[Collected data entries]
===============

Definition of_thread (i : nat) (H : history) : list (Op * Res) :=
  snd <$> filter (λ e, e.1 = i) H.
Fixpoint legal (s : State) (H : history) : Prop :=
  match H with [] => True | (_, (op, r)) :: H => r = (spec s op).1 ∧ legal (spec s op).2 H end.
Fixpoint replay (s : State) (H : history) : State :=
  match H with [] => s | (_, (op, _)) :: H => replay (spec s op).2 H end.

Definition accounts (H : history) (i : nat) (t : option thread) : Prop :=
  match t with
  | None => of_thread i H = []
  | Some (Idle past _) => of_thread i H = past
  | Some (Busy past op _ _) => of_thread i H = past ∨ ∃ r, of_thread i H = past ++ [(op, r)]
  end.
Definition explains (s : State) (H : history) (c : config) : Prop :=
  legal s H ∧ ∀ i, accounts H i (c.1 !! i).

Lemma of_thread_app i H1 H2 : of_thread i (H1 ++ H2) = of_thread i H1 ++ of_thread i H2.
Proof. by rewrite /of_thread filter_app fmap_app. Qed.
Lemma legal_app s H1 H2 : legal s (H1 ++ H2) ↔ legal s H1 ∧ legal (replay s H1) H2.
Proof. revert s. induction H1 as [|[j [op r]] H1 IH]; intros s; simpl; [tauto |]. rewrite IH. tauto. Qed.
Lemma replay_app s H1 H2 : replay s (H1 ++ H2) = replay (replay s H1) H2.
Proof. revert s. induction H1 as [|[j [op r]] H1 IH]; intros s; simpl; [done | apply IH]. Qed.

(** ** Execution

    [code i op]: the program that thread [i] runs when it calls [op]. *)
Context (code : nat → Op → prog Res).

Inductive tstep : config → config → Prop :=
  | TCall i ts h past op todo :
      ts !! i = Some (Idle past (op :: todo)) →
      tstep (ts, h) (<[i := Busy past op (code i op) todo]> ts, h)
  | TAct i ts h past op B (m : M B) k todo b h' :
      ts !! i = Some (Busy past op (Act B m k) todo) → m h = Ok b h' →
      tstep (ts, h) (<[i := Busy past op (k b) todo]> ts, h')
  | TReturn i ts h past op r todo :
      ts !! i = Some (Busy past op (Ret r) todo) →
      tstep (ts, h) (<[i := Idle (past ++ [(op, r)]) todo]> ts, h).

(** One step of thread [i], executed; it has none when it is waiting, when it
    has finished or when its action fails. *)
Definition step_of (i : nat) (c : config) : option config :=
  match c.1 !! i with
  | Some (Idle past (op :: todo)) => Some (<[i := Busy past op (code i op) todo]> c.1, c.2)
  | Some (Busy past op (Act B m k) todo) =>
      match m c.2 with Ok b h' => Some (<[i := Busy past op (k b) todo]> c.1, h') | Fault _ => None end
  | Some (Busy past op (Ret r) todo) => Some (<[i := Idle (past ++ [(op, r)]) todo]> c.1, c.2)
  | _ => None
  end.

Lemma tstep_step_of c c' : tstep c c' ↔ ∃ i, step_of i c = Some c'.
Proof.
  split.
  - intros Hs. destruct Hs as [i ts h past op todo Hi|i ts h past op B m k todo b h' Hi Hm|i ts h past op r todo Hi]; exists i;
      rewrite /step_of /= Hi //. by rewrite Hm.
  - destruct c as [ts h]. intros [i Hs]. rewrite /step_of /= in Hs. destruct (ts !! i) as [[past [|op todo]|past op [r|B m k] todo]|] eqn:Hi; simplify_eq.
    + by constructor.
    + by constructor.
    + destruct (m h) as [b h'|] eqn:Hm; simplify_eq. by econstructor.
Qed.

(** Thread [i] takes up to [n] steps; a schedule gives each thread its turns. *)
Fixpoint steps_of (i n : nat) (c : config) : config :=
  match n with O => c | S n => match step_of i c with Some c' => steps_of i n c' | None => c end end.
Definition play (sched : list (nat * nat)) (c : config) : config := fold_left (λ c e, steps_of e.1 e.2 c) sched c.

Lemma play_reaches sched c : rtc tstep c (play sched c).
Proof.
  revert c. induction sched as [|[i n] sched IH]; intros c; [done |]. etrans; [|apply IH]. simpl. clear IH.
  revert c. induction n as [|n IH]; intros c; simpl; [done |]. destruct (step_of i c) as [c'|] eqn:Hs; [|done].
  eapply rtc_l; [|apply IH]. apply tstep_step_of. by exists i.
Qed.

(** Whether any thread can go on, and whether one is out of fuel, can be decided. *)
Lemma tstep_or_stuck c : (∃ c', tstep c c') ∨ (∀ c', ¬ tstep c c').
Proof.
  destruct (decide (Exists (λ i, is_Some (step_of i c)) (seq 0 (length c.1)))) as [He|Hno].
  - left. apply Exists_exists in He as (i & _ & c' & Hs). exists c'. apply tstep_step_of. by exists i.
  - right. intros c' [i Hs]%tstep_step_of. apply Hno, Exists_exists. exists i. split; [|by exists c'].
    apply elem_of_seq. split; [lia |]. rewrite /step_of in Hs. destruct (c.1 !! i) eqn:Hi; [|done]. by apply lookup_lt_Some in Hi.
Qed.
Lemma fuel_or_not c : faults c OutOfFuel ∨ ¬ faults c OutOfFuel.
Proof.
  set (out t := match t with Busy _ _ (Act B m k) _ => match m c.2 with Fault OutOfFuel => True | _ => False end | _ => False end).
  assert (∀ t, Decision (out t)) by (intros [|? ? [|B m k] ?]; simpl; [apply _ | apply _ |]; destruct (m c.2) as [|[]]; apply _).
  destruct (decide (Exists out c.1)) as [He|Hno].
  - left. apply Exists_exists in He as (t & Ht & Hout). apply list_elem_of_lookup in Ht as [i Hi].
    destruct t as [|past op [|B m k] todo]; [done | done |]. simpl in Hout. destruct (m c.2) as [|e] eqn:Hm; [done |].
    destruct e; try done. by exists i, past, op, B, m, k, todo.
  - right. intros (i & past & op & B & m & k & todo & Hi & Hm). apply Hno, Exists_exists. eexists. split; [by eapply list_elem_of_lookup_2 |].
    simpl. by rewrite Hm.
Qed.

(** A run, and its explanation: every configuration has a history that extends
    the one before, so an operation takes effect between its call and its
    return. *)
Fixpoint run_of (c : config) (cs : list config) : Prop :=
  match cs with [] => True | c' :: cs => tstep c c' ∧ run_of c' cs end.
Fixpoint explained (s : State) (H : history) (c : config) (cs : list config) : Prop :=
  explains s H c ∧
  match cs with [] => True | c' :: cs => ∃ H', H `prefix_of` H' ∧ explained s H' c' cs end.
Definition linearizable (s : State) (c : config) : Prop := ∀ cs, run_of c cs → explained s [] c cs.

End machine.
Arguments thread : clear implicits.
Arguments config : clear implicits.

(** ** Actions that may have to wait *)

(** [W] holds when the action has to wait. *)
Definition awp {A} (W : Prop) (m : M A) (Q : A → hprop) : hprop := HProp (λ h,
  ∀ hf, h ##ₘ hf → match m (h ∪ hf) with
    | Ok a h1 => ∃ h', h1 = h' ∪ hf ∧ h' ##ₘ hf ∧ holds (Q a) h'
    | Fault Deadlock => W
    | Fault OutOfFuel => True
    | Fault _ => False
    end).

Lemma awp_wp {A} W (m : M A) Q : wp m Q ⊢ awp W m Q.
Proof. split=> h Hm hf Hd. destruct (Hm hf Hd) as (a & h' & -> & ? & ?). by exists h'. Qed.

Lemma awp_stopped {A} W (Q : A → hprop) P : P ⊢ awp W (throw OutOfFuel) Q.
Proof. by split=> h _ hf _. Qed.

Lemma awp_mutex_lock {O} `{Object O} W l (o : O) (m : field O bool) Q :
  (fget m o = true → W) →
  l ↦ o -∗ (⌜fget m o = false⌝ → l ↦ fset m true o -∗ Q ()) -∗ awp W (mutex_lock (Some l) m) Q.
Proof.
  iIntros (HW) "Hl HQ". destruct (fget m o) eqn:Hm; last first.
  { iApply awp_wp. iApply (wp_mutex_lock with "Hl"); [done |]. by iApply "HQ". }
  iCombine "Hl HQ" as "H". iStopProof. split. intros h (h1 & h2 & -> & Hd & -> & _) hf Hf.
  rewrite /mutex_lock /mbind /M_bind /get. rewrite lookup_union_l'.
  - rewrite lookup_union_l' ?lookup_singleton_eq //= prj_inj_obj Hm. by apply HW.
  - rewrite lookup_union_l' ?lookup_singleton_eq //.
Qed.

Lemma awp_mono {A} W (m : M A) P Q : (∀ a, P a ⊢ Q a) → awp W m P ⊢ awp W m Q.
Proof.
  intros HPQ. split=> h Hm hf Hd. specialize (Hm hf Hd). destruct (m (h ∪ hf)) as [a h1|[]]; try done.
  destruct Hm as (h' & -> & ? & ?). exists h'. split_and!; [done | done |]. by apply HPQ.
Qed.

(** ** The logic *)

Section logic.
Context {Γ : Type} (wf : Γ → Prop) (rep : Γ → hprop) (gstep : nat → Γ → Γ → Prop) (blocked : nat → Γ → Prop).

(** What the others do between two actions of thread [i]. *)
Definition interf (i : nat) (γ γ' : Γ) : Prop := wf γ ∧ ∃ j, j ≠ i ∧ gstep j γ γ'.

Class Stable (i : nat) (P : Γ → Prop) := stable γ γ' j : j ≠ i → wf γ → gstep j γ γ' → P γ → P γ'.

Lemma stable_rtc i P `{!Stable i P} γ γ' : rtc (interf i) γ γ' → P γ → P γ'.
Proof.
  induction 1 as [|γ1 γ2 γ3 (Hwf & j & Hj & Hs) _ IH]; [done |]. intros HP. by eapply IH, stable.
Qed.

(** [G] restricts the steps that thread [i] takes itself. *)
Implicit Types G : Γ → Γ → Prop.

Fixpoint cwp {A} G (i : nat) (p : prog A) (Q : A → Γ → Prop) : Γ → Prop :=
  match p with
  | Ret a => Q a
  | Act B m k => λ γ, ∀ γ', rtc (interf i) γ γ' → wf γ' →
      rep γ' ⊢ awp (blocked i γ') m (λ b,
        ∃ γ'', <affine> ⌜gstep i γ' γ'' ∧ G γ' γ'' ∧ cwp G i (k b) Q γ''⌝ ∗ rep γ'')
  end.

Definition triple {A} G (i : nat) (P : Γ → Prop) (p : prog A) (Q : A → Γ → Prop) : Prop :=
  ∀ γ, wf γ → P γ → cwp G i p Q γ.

===============

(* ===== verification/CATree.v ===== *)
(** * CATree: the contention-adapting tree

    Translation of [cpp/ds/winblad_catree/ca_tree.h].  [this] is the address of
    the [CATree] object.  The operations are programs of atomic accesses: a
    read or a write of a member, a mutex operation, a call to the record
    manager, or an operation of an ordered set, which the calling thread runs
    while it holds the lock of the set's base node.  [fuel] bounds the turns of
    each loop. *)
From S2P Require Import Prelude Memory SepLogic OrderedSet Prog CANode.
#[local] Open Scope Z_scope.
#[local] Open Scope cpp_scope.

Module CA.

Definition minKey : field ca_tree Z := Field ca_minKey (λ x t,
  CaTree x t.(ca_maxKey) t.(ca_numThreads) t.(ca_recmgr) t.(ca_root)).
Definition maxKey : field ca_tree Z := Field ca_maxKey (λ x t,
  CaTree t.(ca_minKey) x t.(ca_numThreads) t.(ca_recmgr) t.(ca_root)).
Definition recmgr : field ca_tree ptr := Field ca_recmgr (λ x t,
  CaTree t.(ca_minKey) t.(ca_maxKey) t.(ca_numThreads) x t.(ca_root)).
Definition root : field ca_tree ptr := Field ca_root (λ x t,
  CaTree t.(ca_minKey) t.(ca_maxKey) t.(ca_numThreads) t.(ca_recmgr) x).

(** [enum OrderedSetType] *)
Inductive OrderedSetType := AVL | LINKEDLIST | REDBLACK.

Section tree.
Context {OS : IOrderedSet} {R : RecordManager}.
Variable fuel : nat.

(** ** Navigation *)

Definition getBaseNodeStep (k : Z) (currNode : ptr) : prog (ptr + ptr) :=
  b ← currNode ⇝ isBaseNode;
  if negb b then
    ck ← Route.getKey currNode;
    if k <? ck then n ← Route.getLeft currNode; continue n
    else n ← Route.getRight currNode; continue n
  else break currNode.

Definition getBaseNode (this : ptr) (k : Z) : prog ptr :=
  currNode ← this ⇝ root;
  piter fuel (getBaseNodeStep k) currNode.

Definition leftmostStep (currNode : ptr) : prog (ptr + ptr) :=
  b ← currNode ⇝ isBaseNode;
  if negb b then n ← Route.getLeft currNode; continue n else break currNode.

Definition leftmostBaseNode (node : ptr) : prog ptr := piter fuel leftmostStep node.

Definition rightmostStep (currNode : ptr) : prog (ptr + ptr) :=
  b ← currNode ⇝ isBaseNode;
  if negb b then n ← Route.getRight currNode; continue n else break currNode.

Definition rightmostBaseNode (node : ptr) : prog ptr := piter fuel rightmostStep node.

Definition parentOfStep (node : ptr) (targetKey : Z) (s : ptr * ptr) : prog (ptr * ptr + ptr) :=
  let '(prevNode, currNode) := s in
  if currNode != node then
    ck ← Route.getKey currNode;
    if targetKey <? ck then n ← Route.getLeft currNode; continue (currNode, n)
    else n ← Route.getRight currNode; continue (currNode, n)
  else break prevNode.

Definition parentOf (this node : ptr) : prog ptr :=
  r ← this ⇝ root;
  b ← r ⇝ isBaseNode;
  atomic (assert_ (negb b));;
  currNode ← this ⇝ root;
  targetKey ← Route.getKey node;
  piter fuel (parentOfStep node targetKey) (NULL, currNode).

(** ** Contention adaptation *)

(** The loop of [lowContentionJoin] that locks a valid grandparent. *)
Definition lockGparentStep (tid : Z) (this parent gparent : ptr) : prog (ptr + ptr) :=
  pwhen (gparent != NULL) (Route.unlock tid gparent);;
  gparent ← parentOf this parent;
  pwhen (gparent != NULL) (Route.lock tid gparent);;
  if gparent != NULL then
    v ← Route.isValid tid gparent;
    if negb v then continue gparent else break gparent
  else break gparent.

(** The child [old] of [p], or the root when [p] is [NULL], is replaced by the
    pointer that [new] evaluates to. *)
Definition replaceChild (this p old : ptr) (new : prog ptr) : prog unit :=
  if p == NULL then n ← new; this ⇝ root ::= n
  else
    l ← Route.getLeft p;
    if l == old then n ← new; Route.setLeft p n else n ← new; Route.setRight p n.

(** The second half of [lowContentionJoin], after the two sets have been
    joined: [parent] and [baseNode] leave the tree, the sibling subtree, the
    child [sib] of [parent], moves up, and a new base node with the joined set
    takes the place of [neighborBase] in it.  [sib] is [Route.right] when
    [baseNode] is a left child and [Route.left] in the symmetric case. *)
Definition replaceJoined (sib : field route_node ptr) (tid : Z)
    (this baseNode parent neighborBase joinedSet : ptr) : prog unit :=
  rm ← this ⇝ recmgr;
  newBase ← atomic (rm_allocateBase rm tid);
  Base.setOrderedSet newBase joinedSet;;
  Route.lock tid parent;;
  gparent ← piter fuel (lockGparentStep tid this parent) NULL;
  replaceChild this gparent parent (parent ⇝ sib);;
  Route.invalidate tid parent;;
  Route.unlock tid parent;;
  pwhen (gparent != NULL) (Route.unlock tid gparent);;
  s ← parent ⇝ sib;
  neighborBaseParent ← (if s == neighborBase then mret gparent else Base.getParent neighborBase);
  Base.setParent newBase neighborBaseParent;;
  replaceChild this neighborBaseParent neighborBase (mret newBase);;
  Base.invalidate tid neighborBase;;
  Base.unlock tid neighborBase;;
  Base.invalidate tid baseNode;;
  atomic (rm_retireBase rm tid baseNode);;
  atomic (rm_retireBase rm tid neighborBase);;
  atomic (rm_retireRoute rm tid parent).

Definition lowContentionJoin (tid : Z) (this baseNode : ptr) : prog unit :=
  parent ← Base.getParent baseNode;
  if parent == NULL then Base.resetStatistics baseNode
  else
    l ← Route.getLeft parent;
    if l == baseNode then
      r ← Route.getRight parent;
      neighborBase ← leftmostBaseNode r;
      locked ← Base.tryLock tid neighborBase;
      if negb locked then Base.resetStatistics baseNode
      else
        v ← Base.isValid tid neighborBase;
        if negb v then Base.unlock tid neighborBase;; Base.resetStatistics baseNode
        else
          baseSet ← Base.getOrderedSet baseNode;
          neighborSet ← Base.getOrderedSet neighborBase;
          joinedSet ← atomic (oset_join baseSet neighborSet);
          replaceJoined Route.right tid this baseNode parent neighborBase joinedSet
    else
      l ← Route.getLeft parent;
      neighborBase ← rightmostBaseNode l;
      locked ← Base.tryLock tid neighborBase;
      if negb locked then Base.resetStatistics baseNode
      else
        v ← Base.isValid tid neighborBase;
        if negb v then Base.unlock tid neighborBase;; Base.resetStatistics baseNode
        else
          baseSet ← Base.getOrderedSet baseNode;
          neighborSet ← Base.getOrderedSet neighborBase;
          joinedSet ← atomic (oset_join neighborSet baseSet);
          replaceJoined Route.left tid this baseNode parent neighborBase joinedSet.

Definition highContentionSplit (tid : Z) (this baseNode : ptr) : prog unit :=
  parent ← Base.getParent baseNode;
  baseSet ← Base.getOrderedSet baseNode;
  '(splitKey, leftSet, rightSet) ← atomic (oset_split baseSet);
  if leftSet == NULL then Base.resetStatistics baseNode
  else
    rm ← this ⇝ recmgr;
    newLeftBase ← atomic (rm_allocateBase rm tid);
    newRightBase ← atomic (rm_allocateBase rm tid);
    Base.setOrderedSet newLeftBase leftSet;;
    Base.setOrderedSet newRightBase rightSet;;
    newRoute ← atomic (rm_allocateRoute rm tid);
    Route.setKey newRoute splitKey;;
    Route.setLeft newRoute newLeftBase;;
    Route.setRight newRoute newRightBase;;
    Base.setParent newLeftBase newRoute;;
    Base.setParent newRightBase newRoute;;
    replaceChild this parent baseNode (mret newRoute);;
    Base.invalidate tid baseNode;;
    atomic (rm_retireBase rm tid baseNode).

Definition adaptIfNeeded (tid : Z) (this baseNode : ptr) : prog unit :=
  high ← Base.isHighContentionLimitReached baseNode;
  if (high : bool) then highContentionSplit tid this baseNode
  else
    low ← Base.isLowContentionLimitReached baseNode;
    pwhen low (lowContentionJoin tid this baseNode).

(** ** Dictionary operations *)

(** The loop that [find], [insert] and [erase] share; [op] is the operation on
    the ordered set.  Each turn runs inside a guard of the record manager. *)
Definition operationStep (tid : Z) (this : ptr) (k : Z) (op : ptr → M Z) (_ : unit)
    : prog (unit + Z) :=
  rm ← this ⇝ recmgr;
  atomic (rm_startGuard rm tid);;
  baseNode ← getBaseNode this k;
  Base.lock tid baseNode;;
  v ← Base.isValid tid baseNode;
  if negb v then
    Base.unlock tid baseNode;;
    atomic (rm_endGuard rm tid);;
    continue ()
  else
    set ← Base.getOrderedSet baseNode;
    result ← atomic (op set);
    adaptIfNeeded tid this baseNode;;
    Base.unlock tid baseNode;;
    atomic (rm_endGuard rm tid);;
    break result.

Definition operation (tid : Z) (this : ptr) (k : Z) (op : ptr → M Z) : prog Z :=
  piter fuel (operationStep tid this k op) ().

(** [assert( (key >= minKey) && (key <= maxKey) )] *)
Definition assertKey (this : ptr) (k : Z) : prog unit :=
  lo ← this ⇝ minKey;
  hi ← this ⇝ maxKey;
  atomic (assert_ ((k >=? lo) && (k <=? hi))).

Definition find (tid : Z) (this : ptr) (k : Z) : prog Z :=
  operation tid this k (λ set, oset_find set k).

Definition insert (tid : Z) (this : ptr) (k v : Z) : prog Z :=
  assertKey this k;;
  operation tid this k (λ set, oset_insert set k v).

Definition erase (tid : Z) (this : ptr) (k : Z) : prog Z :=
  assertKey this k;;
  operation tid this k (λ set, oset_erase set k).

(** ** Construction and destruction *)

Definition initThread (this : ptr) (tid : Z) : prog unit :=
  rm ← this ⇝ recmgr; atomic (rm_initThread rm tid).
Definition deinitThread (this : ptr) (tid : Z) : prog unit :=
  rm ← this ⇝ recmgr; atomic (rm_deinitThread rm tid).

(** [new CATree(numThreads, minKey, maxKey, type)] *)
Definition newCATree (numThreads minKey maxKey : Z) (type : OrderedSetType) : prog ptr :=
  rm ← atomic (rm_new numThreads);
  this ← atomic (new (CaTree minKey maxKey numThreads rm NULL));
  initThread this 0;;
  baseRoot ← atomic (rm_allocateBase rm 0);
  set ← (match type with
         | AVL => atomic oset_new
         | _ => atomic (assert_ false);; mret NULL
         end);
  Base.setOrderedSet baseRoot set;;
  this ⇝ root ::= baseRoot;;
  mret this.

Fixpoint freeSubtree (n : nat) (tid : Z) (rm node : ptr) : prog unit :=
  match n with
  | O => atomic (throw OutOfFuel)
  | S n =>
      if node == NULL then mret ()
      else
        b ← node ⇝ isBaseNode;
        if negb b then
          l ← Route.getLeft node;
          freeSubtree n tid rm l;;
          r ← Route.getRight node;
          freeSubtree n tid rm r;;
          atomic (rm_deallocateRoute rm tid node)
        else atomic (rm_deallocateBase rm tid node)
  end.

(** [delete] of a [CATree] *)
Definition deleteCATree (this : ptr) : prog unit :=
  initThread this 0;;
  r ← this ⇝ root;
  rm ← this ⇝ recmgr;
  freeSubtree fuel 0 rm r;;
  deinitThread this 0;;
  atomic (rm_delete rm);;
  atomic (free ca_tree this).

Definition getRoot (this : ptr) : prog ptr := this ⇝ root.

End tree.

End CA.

===============

## What you need to do
Beginning with the line above that contains "rm ← atomic (rm_new numThreads);", copy each line exactly up to and including the line that contains "AVL => atomic oset_new", and go no further.

## Worked solution
  rm ← atomic (rm_new numThreads);
  this ← atomic (new (CaTree minKey maxKey numThreads rm NULL));
  initThread this 0;;
  baseRoot ← atomic (rm_allocateBase rm 0);
  set ← (match type with
         | AVL => atomic oset_new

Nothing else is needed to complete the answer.